Yes same hard drives too but as I stated before the cpus were different. My IBM P4 1.4GHz 400MHz bus Willamette & PC800 RDRAM vs. Celeron 2.4GHz Presscott 533MHz bus DDR 333MHz Dell. My 1.4GHz RDRAM system is faster. See I have a multiboot on the same hard drive so I just carry my boot drive from system to system and on my P4 1.4GHz everything loads faster more programs open at the same time upon startup and the mouse clicks are responded to faster on my RDRAM system. Running the same things on the Dell (and I have several identical dell systems at my school) takes way longer and the lag between mouse click and load while windows is still booting up is terrible.
matkun
Apr 11th, 2006, 03:59 PM
As a note, Sisoft Sandra has just clocked my DDR400 Ram, (running at 230 Mhz, so in reality running at 460) at ~5,200 MB/sec.

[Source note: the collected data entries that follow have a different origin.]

Lemma run_private ip es : ∀ t rl l, 0 < rl_limit rl → 0 ≤ rl_burst rl →
  (rl_burst rl + 1) * Second ≤ idleEntryTTL * rl_limit rl →
  stands_for t rl ip l → ordered t (event_time <$> es) →
  responses_to ip (run rl es) = private l ip es.
Proof.
  induction es as [|[ip' m s now|now] es IH]; intros t rl l Hl Hb Httl Hs; [done| |]; cbn; intros [Hle Ho].
  - destruct m as [r| |]; cbn.
    2: { rewrite responses_cons. case_bool_decide; [f_equal|];
         (eapply IH; [done|done|done|by eapply stands_for_later|exact Ho]). }
    all: unfold middleware; destruct (allow_cfg rl ip' now) as [El Eb].
    all: destruct (decide (ip' = ip)) as [->|Hne];
      [rewrite bool_decide_true by done; destruct (allow_stands _ _ _ _ _ Hs Hle) as [Ev Hs']
      |rewrite bool_decide_false by done; assert (Hs' := allow_other _ _ _ _ now _ Hne Hs);
       apply (stands_for_later t now) in Hs'; [|done]].
    all: destruct (allow _ _ now) as [b rl']; cbn [fst snd] in *; try (destruct (Limiter_Allow l now) as [b' l']; cbn in Ev; subst b');
      destruct b; rewrite responses_cons, ?bool_decide_true, ?bool_decide_false by done; try f_equal;
      eapply IH; [..|exact Ho]; rewrite ?El, ?Eb; done.
  - eapply IH; [done..| |exact Ho]. by eapply cleanup_stands.
Qed.

Lemma serving_private ip es t : ordered t (event_time <$> es) →
  responses_to ip (serving es) = private (NewLimiter defaultRateLimit defaultBurst) ip es.
Proof.
  intros Ho. unfold serving. eapply run_private; [by vm_compute..| |exact Ho]. unfold stands_for; cbn; rewrite lookup_empty; reflexivity.
Qed.

(** The instants an address's requests reach its bucket at, and those that were served. *)
Fixpoint asks (ip : string) (es : list Event) : list Time :=
  match es with
  | [] => []
  | Ask ip' (MGet _ | MOther) _ now :: es => if bool_decide (ip' = ip) then now :: asks ip es else asks ip es
  | _ :: es => asks ip es
  end.
Definition served (resp : Response) : Prop :=
  r_code resp ≠ StatusTooManyRequests ∧ r_code resp ≠ StatusNoContent.
#[global] Instance served_dec resp : Decision (served resp).
Proof. unfold served. apply _. Defined.

Lemma mux_served s m : served (mux s m).
Proof.
  destruct m as [r| |]; [|done..]. unfold served, mux, serve, handleStatus, handleBlock, handleTx, handleNullifier, handleNote, handleNFT,
    handleHold, handleProposal, handleProposals, writeError, writeJSON.
  destruct r; repeat case_match; done.
Qed.
Lemma private_served ip es : ∀ l,
  Z.of_nat (length (filter served (private l ip es))) = granted (answers l (asks ip es)).
Proof.
  unfold granted. induction es as [|[ip' m s now|now] es IH]; intros l; [done| |by apply IH]. cbn [private asks].
  destruct m as [r| |]; case_bool_decide; cbn [answers]; try apply IH.
  all: destruct (Limiter_Allow l now) as [[] l'];
    [rewrite !filter_cons_True by (done || apply mux_served); cbn [length]; by rewrite !Nat2Z.inj_succ, IH
    |rewrite !filter_cons_False by (done || (intros [Hn _]; by apply Hn)); apply IH].
Qed.
Lemma asks_ordered ip es t : ordered t (event_time <$> es) → ordered t (asks ip es).
Proof.
  revert t. induction es as [|[ip' m s now|now] es IH]; intros t; [done| |]; cbn; intros [Hle Ho].
  - destruct m; [case_bool_decide|..|case_bool_decide]; cbn;
      first [split; [done|by apply IH]|eapply ordered_le; [done|by apply IH]].
  - eapply ordered_le; [done|by apply IH].
Qed.
End isolation.

(** * Properties *)

Module QueryServerSpec.
Import QueryServer.

(** C21: every address has a bucket of its own. Over any sequence of requests of any addresses
    and of cleanups, an address gets exactly the answers it would get from a server only it
    talks to, that never forgets anybody: neither other addresses nor the eviction of quiet
    ones can be noticed. And of its requests since any instant before the first, no more are
    served than the burst and ten for each second up to its last one. *)
Theorem addresses_are_isolated `{TB : TokenBucket, TL : !TokenBucketLaws} es ip t :
  ordered t (event_time <$> es) →
  let own := private (NewLimiter defaultRateLimit defaultBurst) ip es in
  responses_to ip (serving es) = own ∧
  Z.of_nat (length (filter served own)) * Second
    ≤ defaultBurst * Second + defaultRateLimit * (List.last (asks ip es) t - t).
Proof.
  intros Ho own. split; [by eapply serving_private|].
  subst own. rewrite private_served. apply window; [done..|by apply asks_ordered].
Qed.
End QueryServerSpec.

(** * A concrete bucket *)

Module QueryServerModel.
(** Its content is counted in tokens and nanoseconds; a bucket not asked yet is full. *)
Record bucket := { bk_limit : Z; bk_burst : Z; bk_fill : Z; bk_last : option Time }.
Definition filled (b : bucket) (t : Time) : Z :=
  match bk_last b with
  | None => bk_burst b * Second
  | Some u => Z.min (bk_burst b * Second) (bk_fill b + bk_limit b * (t - u))
  end.
Definition take_one (b : bucket) (t : Time) : bool * bucket :=
  let fill := filled b t in
  let ok := Second <=? fill in
  (ok, {| bk_limit := bk_limit b; bk_burst := bk_burst b; bk_fill := if ok then fill - Second else fill;
          bk_last := Some t |}).
#[export] Instance token_bucket : TokenBucket := {
  Limiter := bucket; Limiter_Allow := take_one;
  NewLimiter limit burst := {| bk_limit := limit; bk_burst := burst; bk_fill := 0; bk_last := None |} }.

Theoretical limit on DDR400 Ram is actualy 6.4 GB /sec. Each DDR Channel is 64 bits wide, and the dual channel is a total of 128 bits wide.
Thus your numbers for DDR Ram are half of what they should be.
So no, DDR has not been playing catch up, and you would need 'PC1600' RDRAM to have equal bandwidth.
I do not know about the latency calculations, but the Bandwidth calculations are correct.
If you doubt the 64 bit and 128 bit facts, then this Intel Whitepaper will set you straight:
http://www.kingston.com/newtech/MKF_520DDRwhitepaper.pdf
As for my numbers, yes, it's about 71% efficiency (DDR 460 max should be ~7360 MB/sec), but it is running four 512 MB modules, with 2-3-3-7 timings and 2T command rate.
Also, to add, in your PC Comparison... your comparing a P4 to a Celeron.. I would actually believe that a 1.4 GHz P4 is faster then a 2.4 GHz Celeron, since the Celerons are POS ultimate budget chips.
CompWizrd
Apr 11th, 2006, 06:44 PM
Also, to add, in your PC Comparison... your comparing a P4 to a Celeron.. I would actually believe that a 1.4 GHz P4 is faster then a 2.4 GHz Celeron, since the Celerons are POS ultimate budget chips.I suspect the video card drivers are the default that shipped with Windows as well, which can make a HUGE difference.